# New and Confused..lol



## Christinals (Sep 9, 2010)

I am new to the boards. Hello everyone 
My Dr. found that my thyroid was enlarged and sent me to have an ultrasound and blood work, which then led to a FNA (which was inconclusive). They are asking me to do it all again. It's been 6 months. I am headed back for another ultrasound. Can someone tell me what these numbers mean (boold work). And what the ultrasound concludes? Not really sure what I am reading..lol Is this something I should pursue? I thought I would make a quick note that I don't have any symptoms. This all started with a physical exam. The FNA was terrible...I really wish I could avoid it.

Anyway. Here is all sorts of information. Sorry for such a long post.
Any information would be great!

Blood work:
My TPO-AB was 122 (High)
Prolactin was 3.6 (normal)
T3 was 3.3 (normal)
T4 was 1.3 (normal)
Thyroglobulin antibodies were 1266 (very high) ??
Thyroglobulin was 5

AND my FNA report:
Non-diagnostic. Repeat FNA recommended
Cells Present:
follicular cells: rare <--what is this???
macrophages
lymphocytes

1.4cm firm nodule

My ultrasound:
Right lobe is heterogeneous. In the mid pole there is a 1.4 X 1.5 X 1.3 nodule that has a thin hypoechoic rim and is heterogeneous otherwise.
Right size... 4.3 X 2.0 X 2.1 cm

Left lobe is heterogeneous, but no descrete cysts or nodules are seen.
Left lobe .... 4.3 X 1.9 X 1.9 cm

Isthmus: 0.5 cm

Thanks again!
Maybe you guys can make some sense of this?


----------



## Leslie126 (Sep 2, 2010)

I can't help a ton with labs... but when I had my FNA mine was "suspicious", therefore they took out 1/2 of my thyroid. My problem was they left the other half (saying it was best for me) and that had nodules too, but very tiny.

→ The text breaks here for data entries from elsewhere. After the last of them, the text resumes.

Lemma wrote_weaken {A} (P P' : list NEvent → NEvent → Prop) l (m : SM (W * list NEvent) A) Q :
  (∀ l' x, l `prefix_of` l' → P l' x → P' l' x) → traces (wrote P) l m Q → traces (wrote P') l m Q.
Proof. intros HP. apply traces_weaken. intros l' x Hl [Hx|Hx]; [by left|right; by apply HP]. Qed.

Lemma updateDPURebootStatus_traces dpus phase reason message l :
  traces (wrote (reports dpus (λ p r, p = phase ∧ r = reason))) l
    (updateDPURebootStatus (C:=ntraced C) now dpus phase reason message) (λ _ _, True).
Proof.
  eapply traces_mono; [apply (traces_for_each _ (λ _ _, True))|done]; [done|]. intros dpu l' Hd Hl. apply traces_retry.
  intros l1 Hl1. trace. apply traces_call. intros [base|e]; (split; [by left|]); cbv beta zeta; [|by trace].
  apply traces_call. intros r. split; [|done]. right. by exists dpu, phase, reason, message, l1.
Qed.

(** The job a script may be run by: nothing with its name is there, and its template
    is the text of the config map the node names. *)
Definition fresh_job (dpuNode : DPUNode) (dpus : list DPU) (l : list NEvent) (j : ScriptJob) : Prop :=
  ∃ l' e script data text t,
    l = l' ++ [NGotJob (job_key dpuNode) (Err e); NGotMap (mkNN (dn_Namespace dpuNode) script) (Ok data)] ∧ IsNotFound e = true ∧
    dn_NodeRebootMethod dpuNode ≫= nrm_Script = Some script ∧
    data !! PodTemplateConfigMapKey = Some text ∧ unmarshalTemplate text = Ok t ∧
    j = script_job dpuNode (generateJobName dpuNode) (script_template dpuNode (aggregateDPURebootMethods dpus) t).

Lemma createScriptJob_traces dpuNode dpus l :
  traces (wrote (λ l x, match x with NCreateJob j _ => fresh_job dpuNode dpus l j | _ => False end)) l
    (createScriptJob (C:=ntraced C) dpuNode dpus) (λ r l', r = None → ∃ j, NCreateJob j None ∈ l').
Proof.
  unfold createScriptJob. cbv zeta. trace. apply traces_call. intros [job|e]; (split; [by left|]); cbv beta; [by trace|].
  destruct (IsNotFound e) eqn:En; cbn [negb]; [|by trace]. destruct (_ ≫= nrm_Script) as [script|] eqn:Es; [|by trace].
  trace. apply traces_call. intros [data|e']; (split; [by left|]); cbv beta; [|by trace].
  destruct (data !! _) as [text|] eqn:Ed; [|by trace]. destruct (unmarshalTemplate text) as [t|e'] eqn:Et; [|by trace].
  apply traces_call. intros r. split; [|intros ->; eexists; apply elem_of_snoc]. right. exists l, e, script, data, text, t. by rewrite <- app_assoc.
Qed.
(** [provisionableDPUCount] *)
Definition provisionableDPUCount (dpuSet : DPUSet) (dpuDeviceMap : gmap string DPUDevice)
    (dpusOwnedByOtherDPUSet : Z) : Z :=
  let excluded :=
    foldl (λ excluded (kd : string * DPUDevice),
             if IsAstraEnabledForNonBlueField4 dpuSet kd.2 then (excluded + 1)%Z else excluded)
      dpusOwnedByOtherDPUSet (range_map dpuDeviceMap) in
  let total := (Z.of_nat (size dpuDeviceMap) - excluded)%Z in
  if (total <? 0)%Z then 0%Z else total.

(** The key of a DPU in the statistics. *)
Definition statistics_key (dpu : DPU) : string :=
  let phase := phase_string (st_Phase (dpu_Status dpu)) in
  if bool_decide (phase = "") then phase_string DPUInitializing else phase.

(** [collectDPUStatistics] *)
Definition collectDPUStatistics (dpuMap : gmap string DPU) : gmap string Z :=
  foldl (λ (m : gmap string Z) (kd : string * DPU),
           if deleting kd.2 then m else partial_alter (λ n, Some (default 0%Z n + 1)%Z) (statistics_key kd.2) m)
    ∅ (range_map dpuMap).

(** The conditions under which a DPU does not block the DPUSet. *)
Definition dpu_settled (dpuSet : DPUSet) (dpu : DPU) : bool :=
  (st_ObservedGeneration (dpu_Status dpu) =? dpu_Generation dpu)%Z &&
  bool_decide (st_Phase (dpu_Status dpu) = DPUReady) &&
  match dpu_Labels dpu !! DPUSetDPUTemplateSpecHashLabelKey with
  | None => true
  | Some hash => bool_decide (hash = deref (ds_Labels dpuSet !! DPUSetDPUTemplateSpecHashLabelKey) "")
  end.

(** [UpdateDPUSetStatus] *)
Definition UpdateDPUSetStatus (now : Time) (dpuSet : DPUSet) (dpusChanged : bool)
    (totalSelectedDPUs dpusOwnedByOtherDPUSet : Z) : SM W (option GoError * DPUSet) :=
  r ← GetDPUsMap dpuSet;
  mret (match r with
        | Err err => (Some (wrapf "failed to get DPU map from cache: " err), dpuSet)
        | Ok dpuMap =>
            let dpuSet := with_ds_DPUStatistics (collectDPUStatistics dpuMap) dpuSet in
            if dpusChanged then (None, AddFalse now dpuSet TypeReady ReasonPending "DPUs are being reconciled")
            else
              let dpuSetReady :=
                foldl (λ ready (kd : string * DPU),
                         if deleting kd.2 then ready else if dpu_settled dpuSet kd.2 then ready else false)
                  true (range_map dpuMap) in
              if dpuSetReady && (dpusOwnedByOtherDPUSet =? 0)%Z then (None, AddTrue now dpuSet TypeReady)
              else if (dpusOwnedByOtherDPUSet >? 0)%Z then
                (None, AddFalse now dpuSet TypeReady ReasonPending
                   (pretty dpusOwnedByOtherDPUSet +:+ "/" +:+ pretty totalSelectedDPUs +:+
                    " DPU(s) cannot be provisioned, owned by another DPUSet. To identify the conflicting DPUs, filter the DPUs by the label: "
                    +:+ GenerateDPUSetCollisionLabelKey (ds_Name dpuSet)))
              else (None, AddFalse now dpuSet TypeReady ReasonPending "Some DPUs are not ready")
        end).
End Rollout.

(** ** Lemmas *)

Lemma budget_bounds m total : (1 <= total)%Z → (1 <= budget m total <= Z.max 1 (Z.min m total))%Z.
Proof.
  unfold budget. intros. destruct (Z.ltb_spec m 1); [lia|]. rewrite Z.gtb_ltb.
  destruct (Z.ltb_spec total m); lia.
Qed.

Lemma missing_max total n : missing total n = Z.max 0 (total - n).
Proof. unfold missing. destruct (Z.ltb_spec (total - n) 0); lia. Qed.

Lemma foldl_count {A} (p : A → bool) (xs : list A) n :
  foldl (λ n x, if p x then (n + 1)%Z else n) n xs = (n + Z.of_nat (count p xs))%Z.
Proof.
  revert n. induction xs as [|x xs IH]; intros n; simpl; [rewrite count_nil; lia|].
  rewrite IH, count_cons. destruct (p x); lia.
Qed.

Lemma count_fmap {A B} (f : A → B) (p : B → bool) xs : count p (f <$> xs) = count (p ∘ f) xs.
Proof. induction xs as [|x xs IH]; [done|]. by rewrite fmap_cons, !count_cons, IH. Qed.

Lemma foldl_count_snd {A B} (p : B → bool) (xs : list (A * B)) n :
  foldl (λ n (kd : A * B), if p kd.2 then (n + 1)%Z else n) n xs = (n + Z.of_nat (count p xs.*2))%Z.
Proof. rewrite count_fmap. apply (foldl_count (p ∘ snd)). Qed.
(* ===== verification/DPUSetFlavor.v ===== *)
(** Template mode of a DPUSet (dpuset_flavortemplate.go): the DPUFlavor that is
    generated for a DPU, the evaluation of an existing DPU against its
    DPUFlavorTemplate, and what is written without replacing the DPU; and
    [createDPU] of dpuset_controller.go, which creates a DPU in either mode.

    Rendering and hashing a template (internal/provisioning/dpuflavortemplate, over
    text/template, YAML and JSON) are operations of [FlavorRenderer]; the dry runs
    against the API server are calls of the client. *)

From S2P Require Import Prelude.
From S2P Require Import Meta.
From S2P Require Import Conditions.
From S2P Require Import DPUTypes.
From S2P Require Import DPUConditions.
From S2P Require Import Kubernetes.
From S2P Require Import FakeClient.
From S2P Require Import Maintenance.
From S2P Require Import ClusterMetadata.
From S2P Require Import WriteLog.
From S2P Require Import DPUSetTypes.
From S2P Require Import DPUSetTemplate.
From S2P Require Import DPUSetRollout.

Class FlavorRenderer := {
  Hash : string → Res string;
  ValuesHash : option string → Res string;
  Render : string → option string → Res DPUFlavor }.

Definition isTemplateModeDPU (dpu : DPU) : bool :=
  bool_decide (deref (dpu_Labels dpu !! DPUFlavorTemplateNameLabel) "" ≠ "").

Definition setRenderFailedAnnotations (dpu : DPU) (reason message : string) : DPU :=
  with_Annotations (<[RenderFailedMessageAnnotation := message]>
    (<[RenderFailedReasonAnnotation := reason]> (dpu_Annotations dpu))) dpu.

Definition clearRenderFailedAnnotations (dpu : DPU) : DPU :=
  with_Annotations (delete RenderFailedMessageAnnotation
    (delete RenderFailedReasonAnnotation (dpu_Annotations dpu))) dpu.

Definition with_sp_DPUFlavor (v : string) (s : DPUSpec) : DPUSpec :=
  mkDPUSpec (sp_DPUNodeName s) (sp_DPUDeviceName s) (sp_BFB s) (sp_BlueFieldSoftware s)
    (sp_PCIAddress s) (sp_NodeEffect s) (sp_Cluster s) v (sp_SecureBoot s).

(** Admission turned the object down for good. *)
Definition rejected (e : GoError) : bool := IsInvalid e || IsBadRequest e.

Definition template_name (dpuSet : DPUSet) : string := deref (t_DPUFlavorTemplate (ds_Template dpuSet)) "".

Section Flavor.
Context {F : FlavorRenderer}.

Definition inputHashes (spec : string) (values : option string) : Res (string * string) :=
  match Hash spec with
  | Err err => Err (wrapf "failed to hash DPUFlavorTemplate: " err)
  | Ok templateHash =>
      match ValuesHash values with
      | Err err => Err (wrapf "failed to hash DPUDevice values: " err)
      | Ok valuesHash => Ok (templateHash, valuesHash)
      end
  end.

Definition renderGeneratedFlavor (template : DPUFlavorTemplate) (dpuDevice : DPUDevice) (dpuSet : DPUSet)
    (generatedName : string) : Res DPUFlavor :=
  match Render (ft_Spec template) (dd_Values dpuDevice) with
  | Err err => Err err
  | Ok f =>
      let labels :=
        <[DPUSetNamespaceLabel := ds_Namespace dpuSet]> (<[DPUSetNameLabel := ds_Name dpuSet]>
          (<[DPUFlavorTemplateNameLabel := ft_Name template]>
            (<[GeneratedByLabel := GeneratedByDPUFlavorTemplate]> (fl_Labels f)))) in
      Ok (mkDPUFlavor generatedName (ds_Namespace dpuSet) labels (fl_Finalizers f) (fl_ControllerUID f)
            (fl_NVConfig f) (fl_ServiceReadiness f) (fl_OtherSpec f))
  end.

Context {W : Type} {C : SetClient W}.

(** The DPU with the inputs of its render recorded. *)
Definition with_inputs (templateName templateHash valuesHash : string) (dpu : DPU) : DPU :=
  with_Labels (<[DPUDeviceValuesHashLabel := valuesHash]> (<[DPUFlavorTemplateHashLabel := templateHash]>
                 (<[DPUFlavorTemplateNameLabel := templateName]> (dpu_Labels dpu))))
    (with_Spec (with_sp_DPUFlavor (dpu_Name dpu) (dpu_Spec dpu)) dpu).

Definition createTemplateModeDPU (dpuSet : DPUSet) (dpuDevice : DPUDevice) (dpu : DPU) : SM W (option GoError) :=
  let generatedName := dpu_Name dpu in
  let templateName := template_name dpuSet in
  r ← getDPUFlavorTemplate (mkNN (ds_Namespace dpuSet) templateName);
  match r with
  | Err err => mret (Some (wrapf ("failed to get DPUFlavorTemplate " +:+ templateName +:+ ": ") err))
  | Ok template =>
      match inputHashes (ft_Spec template) (dd_Values dpuDevice) with
      | Err err => mret (Some (wrapf ("failed to hash render inputs for " +:+ generatedName +:+ ": ") err))
      | Ok (templateHash, valuesHash) =>
          let dpu := with_inputs templateName templateHash valuesHash dpu in
          match renderGeneratedFlavor template dpuDevice dpuSet generatedName with
          | Err err => createDPU_api (setRenderFailedAnnotations dpu RenderFailedOnCreate (err_msg err))
          | Ok flavor =>
              createErr ← createDPUFlavor flavor;
              match createErr with
              | None => createDPU_api dpu
              | Some e =>
                  if IsAlreadyExists e then createDPU_api dpu
                  else if rejected e then createDPU_api (setRenderFailedAnnotations dpu RenderFailedOnCreate (err_msg e))
                  else mret (Some (wrapf ("failed to create generated DPUFlavor " +:+ generatedName +:+ ": ") e))
              end
          end
      end
  end.

(** [createDPU] *)
Definition createDPU {K : Codec} {R : MapRange} (DPFVersion : string) (dpuSet : DPUSet) (dpuDevice : DPUDevice)
    : SM W (option GoError) :=
  match newDPU DPFVersion dpuSet dpuDevice with
  | Err err => mret (Some err)
  | Ok dpu => if isTemplateMode dpuSet then createTemplateModeDPU dpuSet dpuDevice dpu else createDPU_api dpu
  end.

(** ** Evaluation of existing DPUs *)

Definition failed_eval (err : GoError) (liveHash liveValuesHash : string) : templateEval :=
  mkTemplateEval false (Some err) false None false liveHash liveValuesHash.
Definition disruptive : templateEval := mkTemplateEval true None false None false "" "".

(** What the dry run creates: the rendered flavor under a generated name. *)
Definition drift_probe (rendered : DPUFlavor) (dpu : DPU) : DPUFlavor :=
  mkDPUFlavor "" (dpu_Namespace dpu) (fl_Labels rendered) (fl_Finalizers rendered) (fl_ControllerUID rendered)
    (fl_NVConfig rendered) (fl_ServiceReadiness rendered) (fl_OtherSpec rendered).

Definition classifyRenderedDrift (rendered generated : DPUFlavor) (dpu : DPU) (liveHash liveValuesHash : string)
    : SM W templateEval :=
  r ← dryRunCreateDPUFlavor (drift_probe rendered dpu);
  match r with
  | Err err => mret (if rejected err then failed_eval err liveHash liveValuesHash else no_eval)
  | Ok probe =>
      if bool_decide (fl_Spec probe = fl_Spec generated)
      then mret (mkTemplateEval false None true None false liveHash liveValuesHash)
      else if bool_decide (deref (fl_Labels generated !! GeneratedByLabel) "" ≠ GeneratedByDPUFlavorTemplate)
      then mret (failed_eval (errorf ("refusing to update DPUFlavor " +:+ fl_Namespace generated +:+ "/" +:+ fl_Name generated
                   +:+ ": " +:+ GeneratedByLabel +:+ " label is not " +:+ GeneratedByDPUFlavorTemplate))
                   liveHash liveValuesHash)
      else
        u ← dryRunUpdateDPUFlavor (with_fl_Spec (fl_Spec probe) generated);
        match u with
        | Err err => mret (if rejected err then disruptive else no_eval)
        | Ok updated => mret (mkTemplateEval false None false (Some (fl_Spec updated)) false liveHash liveValuesHash)
        end
  end.

Definition evalTemplateDPU (dpuSet : DPUSet) (dpu : DPU) : SM W templateEval :=
  let liveName := template_name dpuSet in
  let recordedName := deref (dpu_Labels dpu !! DPUFlavorTemplateNameLabel) "" in
  r ← getDPUFlavorTemplate (mkNN (ds_Namespace dpuSet) liveName);
  match r with
  | Err _ => mret no_eval
  | Ok template =>
      if bool_decide (liveName ≠ recordedName) then mret disruptive
      else
        d ← getSetDPUDevice (mkNN (dpu_Namespace dpu) (sp_DPUDeviceName (dpu_Spec dpu)));
        match d with
        | Err _ => mret no_eval
        | Ok dpuDevice =>
            match inputHashes (ft_Spec template) (dd_Values dpuDevice) with
            | Err _ => mret no_eval
            | Ok (liveHash, liveValuesHash) =>
                if bool_decide (liveHash = deref (dpu_Labels dpu !! DPUFlavorTemplateHashLabel) "") &&
                   bool_decide (liveValuesHash = deref (dpu_Labels dpu !! DPUDeviceValuesHashLabel) "")
                then mret (mkTemplateEval false None false None
                             (bool_decide (deref (dpu_Annotations dpu !! RenderFailedReasonAnnotation) "" = RenderFailedOnUpdate))
                             "" "")
                else match Render (ft_Spec template) (dd_Values dpuDevice) with
                     | Err err => mret (failed_eval err liveHash liveValuesHash)
                     | Ok rendered =>
                         g ← getSetDPUFlavor (mkNN (dpu_Namespace dpu) (sp_DPUFlavor (dpu_Spec dpu)));
                         match g with
                         | Err flavorErr => mret (if IsNotFound flavorErr then disruptive else no_eval)
                         | Ok generated => classifyRenderedDrift rendered generated dpu liveHash liveValuesHash
                         end
                     end
            end
        end
  end.

(** The loop of [evalTemplateDPUs]. *)
Fixpoint eval_loop (dpuSet : DPUSet) (evals : gmap string templateEval) (dpus : list (string * DPU))
    : SM W (gmap string templateEval) :=
  match dpus with
  | [] => mret evals
  | (_, dpu) :: dpus =>
      eval ← evalTemplateDPU dpuSet dpu;
      eval_loop dpuSet (<[dpu_Name dpu := eval]> evals) dpus
  end.

Definition evalTemplateDPUs {R : MapRange} (dpuSet : DPUSet) (dpuMap : gmap string DPU) : SM W (gmap string templateEval) :=
  if negb (isTemplateMode dpuSet) then mret ∅ else eval_loop dpuSet ∅ (range_map dpuMap).

(** ** Writes that replace nothing *)

Definition updateGeneratedFlavorSpec (dpu : DPU) (spec : DPUFlavorSpec) : SM W (option GoError) :=
  let key := dpu_Namespace dpu +:+ "/" +:+ sp_DPUFlavor (dpu_Spec dpu) in
  r ← getSetDPUFlavor (mkNN (dpu_Namespace dpu) (sp_DPUFlavor (dpu_Spec dpu)));
  match r with
  | Err err => mret (Some (wrapf ("get generated DPUFlavor " +:+ key +:+ ": ") err))
  | Ok flavor =>
      if bool_decide (fl_Spec flavor = spec) then mret None
      else if bool_decide (deref (fl_Labels flavor !! GeneratedByLabel) "" ≠ GeneratedByDPUFlavorTemplate)
      then mret (Some (errorf ("refusing to update DPUFlavor " +:+ key +:+ ": " +:+ GeneratedByLabel
                               +:+ " label is not " +:+ GeneratedByDPUFlavorTemplate)))
      else
        e ← patchSetDPUFlavor flavor (with_fl_Spec spec flavor);
        mret (wrapf ("patch generated DPUFlavor " +:+ key +:+ ": ") <$> e)
  end.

The nodules are now growing & I have so many symptoms (ie: exhaustions, irregular periods, hair loss, cold all the time, severe headaches & migraines, etc) The FNA wasn't bad for me, but they used a numbing spray when they did it & I was 5 months pregnant. They would spray & then insert needle, spray & insert needle. Wasn't pleasant - but not painful.
I will say surgery was worse then my c-section - but you have to remember everytime you swallow (which is natural) you are using what was cut on.... therefore there isnt much of a rest period.
Simply knowing what I am going through now - have it looked at, have it taken care of - do whatever you can.... becasue you do not want to feel like I do now! I haven't felt well in years!!!!!!!!!


----------



## Christinals (Sep 9, 2010)

Would you have been better off to have the thyroid completely removed?
Why would they leave the other half? For hormonal reasons?
I am so sorry for your pain. YIKES, I too had a c-section with both of my children...ouch. What is your prognosis now?

I haven't had regular periods in about 2 years....but thought I was getting older.
I just started taking blood pressure medication because my bp was 150/90 ish (at times). That would be my ONLY "symptoms". I am generally a healthy person. My only surgery was in 2007 for pericardial effusion - there was never a diagnosis of why it happened. I didn't know the Thyroid did so much, and could reak such havock!

Thanks for the information. I really appreciate it.
-Christi


----------



## christine95616 (Sep 8, 2010)

Hi:

I pretty new here too. In fact I just posted something yesterday with a very similar title lol. Well, I got an ultrasound and an FNA too, I also have many of the symptoms that the person before me wrote. My FNA was also inconclusive for cancer but they did find abnormal cells. Did they find any abnormal cells?

My ultrasound, which I got before my FNA showed an enlarged goiter and nodule. I knew about the goiter. I have been told for over 12 years that I had a large thyroid but my blood tests were always within standard range. So no one ever did anything about it my large thyroid and I just dealt with my symptoms, which have gotten increasing worse over the past 6 years.

Right now, I have been scheduled for surgery to have the right side of my lobe removed. It will be done on Sept 20th. I am so scared. I'll be especially upset if I still have these symptoms.

When you got your ultrasound did they find anything at all?

Christine-


----------



## Christinals (Sep 9, 2010)

Christine,

My FNA was inconclusive. They said there wasn't enought tissue to sample. So I have to go in for a REDO...Great!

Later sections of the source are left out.